Figure 2.

Impairment of vascular repair in Pik3cg^−/− mice secondary to inhibition of FoxM1 expression. (A) Pulmonary transvascular EBA flux demonstrating defective vascular repair in Pik3cg^−/− mouse lungs which was rescued by overexpression of FoxM1 in Pg^−/−/Tg mice. n = 5. *, P < 0.05; *, P < 0.01 (ANOVA). (B) Scanning electron microscopy demonstrating p110γ-mediated FoxM1 expression is required for vascular repair. Representative micrographs of lung sections from mice challenged with LPS for 60h are shown. Pik3cg^−/− mouse lungs had extensive extravasation (Ex) of methacrylate tracer on the cut surfaces and many alveoli were filled with the tracer. However, Pg^−/−/Tg lungs displayed normal profile similar to WT lungs. A, airways. The experiment was performed 3 times with similar data. Scale bar, 20μm. (C) Representative Western blotting of p110γ and FoxM1 in lung lysates at basal.

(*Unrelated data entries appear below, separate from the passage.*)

Definition update_rows (bs : bindings) (sets : list (column * operand))
    (w : condition) (t : table) : table :=
  map (fun r => if holds bs w r then assign bs sets r else r) t.

(** Two keys collide when they are equal values of one storage class; NULL
    collides with nothing. *)
Definition same_key (a b : sqlval) : bool :=
  match a, b with
  | SInt x, SInt y => Z.eqb x y
  | SText s, SText t => String.eqb s t
  | _, _ => false
  end.

(** [INSERT]: refused when the table enforces its key and already has the
    id; otherwise the new row is the last one a scan visits.  (The handlers
    only ever insert the id of a row they have read, so where a keyed table
    would place a fresh id does not arise.) *)
Definition insert_row (r : row) (t : table) : exn + table :=
  if primary_key sch && existsb (fun r' => same_key (r_id r') (r_id r)) t
  then inl (SqliteError "UNIQUE constraint failed: clients.id")
  else inr (t ++ [r])%list.

End Store.

(** ** Handlers: state, exceptions and the response *)

(** A row as the JavaScript object better-sqlite3 builds from it.  Its
    properties can be assigned any value afterwards (lines 197 and 198). *)
Record jsrow : Type := mkJsrow {
  j_id : value;
  j_name : value;
  j_description : value;
  j_status : value;
  j_priority : value
}.

Definition js_of_row (r : row) : jsrow :=
  mkJsrow (js_of_sql (r_id r)) (js_of_sql (r_name r))
    (js_of_sql (r_description r)) (js_of_sql (r_status r))
    (js_of_sql (r_priority r)).

(** What a handler passes to [res.send]. *)
Inductive body : Type :=
| BUndefined
| BMessage (message long_message : string)
| BRow (r : jsrow)
| BRows (rs : list jsrow).

(** The state a handler runs in: the table behind the one connection, and
    every call of [res.status(code).send(body)] on this request's response,
    oldest first.  The client receives the first of them. *)
Record world : Type := mkWorld {
  db : table;
  sends : list (Z * body)
}.

Inductive outcome (A : Type) : Type :=
| Returned (a : A)
| Thrown (e : exn).

Arguments Returned {A} a.
Arguments Thrown {A} e.

(** A computation keeps the state it reached when it throws: the handlers open
    no transaction, so a write made before an exception stays. *)
Definition M (A : Type) : Type := world -> outcome A * world.

Definition ret {A : Type} (a : A) : M A := fun w => (Returned a, w).

Definition throw {A : Type} (e : exn) : M A := fun w => (Thrown e, w).

Definition bind {A B : Type} (m : M A) (k : A -> M B) : M B :=
  fun w =>
    match m w with
    | (Returned a, w') => k a w'
    | (Thrown e, w') => (Thrown e, w')
    end.

Definition lift {A : Type} (r : exn + A) : M A :=
  match r with
  | inl e => throw e
  | inr a => ret a
  end.

Declare Scope handler_scope.
Delimit Scope handler_scope with handler.
Notation "x <- m ;; k" := (bind m (fun x => k))
  (at level 61, m at next level, right associativity) : handler_scope.
Notation "m ;; k" := (bind m (fun _ => k))
  (at level 61, right associativity) : handler_scope.
Local Open Scope handler_scope.

(** [res.status(code).send(body)].  Once a response has gone out, sending an
    object again fails on its headers; sending [undefined] again sets none and
    is dropped silently. *)
Definition send (code : Z) (b : body) : M unit :=
  fun w =>
    let w' := mkWorld (db w) (sends w ++ [(code, b)])%list in
    match sends w, b with
    | [], _ => (Returned tt, w')
    | _ :: _, BUndefined => (Returned tt, w')
    | _ :: _, _ => (Thrown (HttpError "ERR_HTTP_HEADERS_SENT"), w')
    end.


Definition not_returning : exn :=
  TypeError "This statement does not return data. Use run() instead".

(** [array[array.length - 1]]: the last element, [undefined] on an empty
    array. *)
Fixpoint last_item {A : Type} (l : list A) : option A :=
  match l with
  | [] => None
  | [x] => Some x
  | _ :: rest => last_item rest
  end.

(** [array.find(p)] together with the position found: the result aliases the
    array's element, so a later assignment to it is an update at that
    position. *)
Fixpoint find_from {A : Type} (p : A -> bool) (l : list A) (i : nat)
  : option (nat * A) :=
  match l with
  | [] => None
  | x :: rest => if p x then Some (i, x) else find_from p rest (S i)
  end.

Fixpoint replace_at {A : Type} (i : nat) (x : A) (l : list A) : list A :=
  match l, i with
  | [], _ => []
  | _ :: rest, O => x :: rest
  | y :: rest, S j => y :: replace_at j x rest
  end.

Fixpoint forEach {A : Type} (l : list A) (f : A -> M unit) : M unit :=
  match l with
  | [] => ret tt
  | x :: rest => f x ;; forEach rest f
  end.

Definition truthy (v : value) : bool :=
  match v with
  | VUndef | VNull | VBool false | VNumber NaN | VNumber (Num 0) | VStr "" => false
  | _ => true
  end.

(** [v !== s] for a string literal [s]. *)
Definition strict_neq_str (v : value) (s : string) : bool :=
  match v with
  | VStr t => negb (String.eqb t s)
  | _ => true
  end.

Record validation : Type := mkValidation {
  valid : bool;
  messageObj : body
}.

(** Lines 57-70. *)
Definition validatePriority (priority : value) : validation :=
  if Number_isNaN priority then
    mkValidation false
      (BMessage "Invalid priority provided."
         "Priority can only be positive integer.")
  else mkValidation true BUndefined.

Section Server.

Variable sch : schema.

Definition prepare (text : string) : M statement := lift (prepare_text text).

(** [statement.all(...args)]. *)
Definition stmt_all (st : statement) (args : list value) : M (list jsrow) :=
  match query st with
  | Select w limit =>
      bs <- lift (Bind (parameters st) args) ;;
      fun s => (Returned (map js_of_row (select_rows sch bs w limit (db s))), s)
  | _ => throw not_returning
  end.

(** [statement.get(...args)]: the first row, or [undefined]. *)
Definition stmt_get (st : statement) (args : list value) : M (option jsrow) :=
  match query st with
  | Select w limit =>
      bs <- lift (Bind (parameters st) args) ;;
      fun s =>
        (Returned (hd_error (map js_of_row (select_rows sch bs w limit (db s)))), s)
  | _ => throw not_returning
  end.

(** [statement.run(...args)]: each statement is its own transaction. *)
Definition stmt_run (st : statement) (args : list value) : M unit :=
  bs <- lift (Bind (parameters st) args) ;;
  match query st with
  | Select _ _ => ret tt
  | Update sets w =>
      fun s => (Returned tt, mkWorld (update_rows sch bs sets w (db s)) (sends s))
  | Insert v1 v2 v3 v4 v5 =>
      let r := mkRow (eval_operand bs v1) (eval_operand bs v2)
                 (eval_operand bs v3) (eval_operand bs v4) (eval_operand bs v5) in
      fun s =>
        match insert_row sch r (db s) with
        | inl e => (Thrown e, s)
        | inr t => (Returned tt, mkWorld t (sends s))
        end
  end.

(** Lines 26-51. *)
Definition validateId (id : jsnum) : M validation :=
  if Number_isNaN (VNumber id) then
    ret (mkValidation false
           (BMessage "Invalid id provided." "Id can only be integer."))
  else
    st <- prepare "select * from clients where id = ? limit 1" ;;
    client <- stmt_get st [VNumber id] ;;
    match client with
    | None =>
        ret (mkValidation false
               (BMessage "Invalid id provided." "Cannot find client with that id."))
    | Some _ => ret (mkValidation true BUndefined)
    end.

(** Lines 76-99, [GET /api/v1/clients], [status] being [req.query.status]. *)
Definition get_clients (status : value) : M unit :=
  if truthy status then
    if strict_neq_str status "backlog" && strict_neq_str status "in-progress"
       && strict_neq_str status "complete"
    then
      send 400
        (BMessage "Invalid status provided."
           "Status can only be one of the following: [backlog | in-progress | complete].")
    else
      st <- prepare "select * from clients where status = ?" ;;
      clients <- stmt_all st [status] ;;
      send 200 (BRows clients)
  else
    statement <- prepare "select * from clients" ;;
    clients <- stmt_all statement [] ;;
    send 200 (BRows clients).

(** Lines 105-114, [GET /api/v1/clients/:id].  The 400 of line 109 is not
    returned, so line 111 runs in every case. *)
Definition get_client (id_param : string) : M unit :=
  let id := parseInt id_param in
  v <- validateId id ;;
  (if negb (valid v) then send 400 (messageObj v) else ret tt) ;;
  st <- prepare "select * from clients where id = ?" ;;
  client <- stmt_get st [VNumber id] ;;
  send 200 (match client with
            | Some r => BRow r
            | None => BUndefined
            end).

Definition undefined_priority : exn :=
  TypeError "Cannot read properties of undefined (reading 'priority')".

(** Lines 116-125. *)
Definition getLowestPriority : M value :=
  st <- prepare "SELECT * FROM clients WHERE status = 'complete' ORDER BY 'priority'" ;;
  stmt <- stmt_all st [] ;;
  match last_item stmt with
  | None => throw undefined_priority
  | Some leastPriorityClient => lift (plus_one (j_priority leastPriorityClient))
  end.

(** Lines 210-218. *)
Definition newLowestPriority : M value :=
  complete_swimlane_stmt <-
    prepare "SELECT * FROM clients WHERE status = 'complete' ORDER BY 'priority'" ;;
  complete_swimlane <- stmt_all complete_swimlane_stmt [] ;;
  match last_item complete_swimlane with
  | None => throw undefined_priority
  | Some leastPriorityClient => lift (plus_one (j_priority leastPriorityClient))
  end.

(** Lines 156-194: the branch taken when a priority is supplied.  The object
    of line 171 has the properties [status] and [priority]; the object of
    line 190 has the properties [$status], [$priority] and [$id]. *)
Definition reorder_clients (id : jsnum) (status priority : value) : M unit :=
  lookup <-
    prepare "SELECT * FROM clients WHERE status = $status AND priority = $priority" ;;
  conflictClient <- stmt_get lookup [status; priority] ;;
  let priorityConflict :=
    match conflictClient with
    | Some _ => true
    | None => false
    end in
  (if priorityConflict then
     swimlane <-
       prepare "SELECT * clients WHERE status = $status AND priority >= $priority ORDER BY 'priority'" ;;
     clientSwimlane <-
       stmt_all swimlane [VObj [("status", status); ("priority", priority)]] ;;
     updatePriority <-
       prepare "UPDATE clients SET priority = $priority WHERE id = $id" ;;
     forEach clientSwimlane
       (fun client =>
          next <- lift (plus_one (j_priority client)) ;;
          stmt_run updatePriority [VObj [("priority", next); ("id", j_id client)]])
   else ret tt) ;;
  update <-
    prepare "UPDATE clients SET status = $status, priority = $priority WHERE id = $id" ;;
  stmt_run update
    [VObj [("$status", status); ("$priority", priority); ("$id", VNumber id)]].

Definition undefined_client : exn :=
  TypeError "Cannot set properties of undefined (setting 'priority')".

(** Lines 195-207: the branch for [status == "complete"] without a priority.
    [client] is an element of [clients], so the two assignments change the
    array that line 208 sends; the result is that array. *)
Definition mark_complete (clients : list jsrow) (client : option (nat * jsrow))
    (status : value) : M (list jsrow) :=
  clientPriority <- newLowestPriority ;;
  priority <- newLowestPriority ;;
  match client with
  | None => throw undefined_client
  | Some (i, c) =>
      let client := mkJsrow (j_id c) (j_name c) (j_description c) status priority in
      let clients := replace_at i client clients in
      stmt <- prepare "INSERT INTO clients VALUES (?, ?, ?, ?, ?) " ;;
      stmt_run stmt
        [j_id client; j_name client; j_description client; status; clientPriority] ;;
      ret clients
  end.

(** Lines 152-207, the part of the handler under [Update code below]: the
    [if] of line 156 and its [else if] of line 195.  The result is the
    [clients] array as line 208 finds it. *)
Definition update_code (id : jsnum) (status priority : value)
    (clients : list jsrow) (client : option (nat * jsrow)) : M (list jsrow) :=
  if valid (validatePriority priority) && is_defined priority then
    reorder_clients id status priority ;;
    ret clients
  else
    complete <- lift (loose_eq_complete status) ;;
    if complete : bool then mark_complete clients client status
    else ret clients.

(** Lines 141-209, [PUT /api/v1/clients/:id] with [status] and [priority]
    the two properties read from [req.body].  As in [get_client] the 400 of
    line 145 is not returned. *)
Definition put_client (id_param : string) (status priority : value) : M unit :=
  let id := parseInt id_param in
  v <- validateId id ;;
  (if negb (valid v) then send 400 (messageObj v) else ret tt) ;;
  all <- prepare "select * from clients" ;;
  clients <- stmt_all all [] ;;
  let client := find_from (fun c => strict_eq_num (j_id c) id) clients 0 in
  clients' <- update_code id status priority clients client ;;
  send 200 (BRows clients').
(** * Stake transaction processor (cryptonote_core/stake_transaction_processor.cpp)

    A shallow embedding of the stake transaction processor of the Graft
    network node: the validity window of a stake transaction, the decoding of
    the staked amount, the validation of disqualification transactions, the
    per-block processing of stake transactions, the synchronisation loop
    (unroll of an alternative chain, forward application of new blocks) and
    the update handlers.

    Conventions.
    - [uint64_t] and [size_t] values are integers of [Z]; every arithmetic
      operation of the source that can leave the range [0, 2^64) is written
      with its wrap-around ([add64], [sub64]).
    - [crypto::hash], [crypto::public_key], keys and signatures are plain
      32/64-byte records in the source, compared bytewise; they are modelled
      by the integers their bytes denote.
    - The classes the processor drives but which live in other files (the
      blockchain, the codec and crypto routines, the stake transaction
      storage, the blockchain based list) are interfaces (type classes); the
      processor is written once, over any implementation of them.
    - Logging is an effect of the source: every [MWARNING], [MDEBUG] and
      [MCLOG] of a member function of the processor appends a record to the
      log kept in the processor state. *)

From Stdlib Require Import ZArith List Ascii String Bool Lia.
From stdpp Require Import base option list gmap strings.
Import ListNotations.

Local Open Scope Z_scope.

(** ** Machine integers *)

Definition U64_MODULUS : Z := 2 ^ 64.

(** Reduction of an integer to its [uint64_t] value. *)
Definition wrap64 (z : Z) : Z := z mod U64_MODULUS.

Definition add64 (a b : Z) : Z := wrap64 (a + b).
Definition sub64 (a b : Z) : Z := wrap64 (a - b).

Definition is_uint64 (z : Z) : Prop := 0 <= z < U64_MODULUS.

(** ** Plain data of the crypto layer *)

Definition hash := Z.
Definition public_key := Z.
Definition secret_key := Z.
Definition signature := Z.
Definition key_derivation := Z.
Definition rct_key := Z.

Record account_public_address := {
  m_spend_public_key : public_key;
  m_view_public_key : public_key
}.

(** ** Transactions *)

(** The target of an output is a variant; only [txout_to_key] matters to the
    processor ([typeid(txout_to_key) != target.type()] skips the others). *)
Inductive txout_target :=
| txout_to_key (key : public_key)
| txout_other.

Record tx_out := {
  amount : Z;
  target : txout_target
}.

Record ecdhTuple := {
  ecdh_mask : rct_key;
  ecdh_amount : rct_key
}.

Record rctSig := {
  ecdhInfo : list ecdhTuple;
  outPk : list rct_key         (* the [mask] of each [ctkey] *)
}.

Record transaction := {
  version : Z;
  unlock_time : Z;
  vout : list tx_out;
  extra : list Z;
  rct_signatures : rctSig
}.

Record block := {
  tx_hashes : list hash
}.

(** ** Configuration constants ([config::graft], [graft::generator])

    The header that fixes their values is not part of this file; the
    processor is parametric in them. *)

Class graft_config := {
  STAKE_VALIDATION_PERIOD : Z;
  TRUSTED_RESTAKING_PERIOD : Z;
  STAKE_MIN_UNLOCK_TIME : Z;
  STAKE_MAX_UNLOCK_TIME : Z;
  SUPERNODE_HISTORY_SIZE : Z;
  STAKE_TRANSACTION_PROCESSING_DB_VERSION : Z;
  REQUIRED_BBQS_VOTES : Z;
  REQUIRED_DISQUAL2_VOTES : Z;
  TIERS : nat
}.

(** The constants are [uint64_t] (or smaller unsigned) values. *)
Record graft_config_ok (cfg : graft_config) : Prop := {
  validation_period_range : is_uint64 STAKE_VALIDATION_PERIOD;
  restaking_period_range : is_uint64 TRUSTED_RESTAKING_PERIOD;
  min_unlock_range : is_uint64 STAKE_MIN_UNLOCK_TIME;
  max_unlock_range : is_uint64 STAKE_MAX_UNLOCK_TIME
}.

(** ** Stake transactions *)

Record stake_transaction := {
  stx_hash : hash;
  stx_amount : Z;
  stx_block_height : Z;
  stx_unlock_time : Z;
  supernode_public_id : string;
  supernode_public_address : account_public_address;
  supernode_signature : signature;
  tx_secret_key : secret_key
}.

Record stake_transaction_ok (s : stake_transaction) : Prop := {
  stx_block_height_range : is_uint64 (stx_block_height s);
  stx_unlock_time_range : is_uint64 (stx_unlock_time s)
}.

Section Validity.
Context {cfg : graft_config}.

Definition stake_first_valid_block (s : stake_transaction) : Z :=
  add64 (stx_block_height s) STAKE_VALIDATION_PERIOD.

Experiment were performed three times with similar results. (D) Representative micrographs of cremaster muscle venule demonstrating marked leakage of FITC-conjugated dextran in Pik3cg^−/− mice in contrast to WT and Pg^−/−/Tg at 48h post-LPS. Thirty min post-administration of FITC-conjugated dextran (i.v.), vascular permeability in the cremaster muscle venule was monitored by the FITC signal in an area of 0.02 mm². The vessel walls were indicated in white lines. Scale bar, 10μm. (E) Graphic presentation of prominent vascular leakiness in Pik3cg^−/− mice at 48h post-LPS challenge, which was rescued by FoxM1 overexpression in Pg^−/−/Tg mice. n = 6 venules in 3 mice/group. *, P < 0.0001 (ANOVA).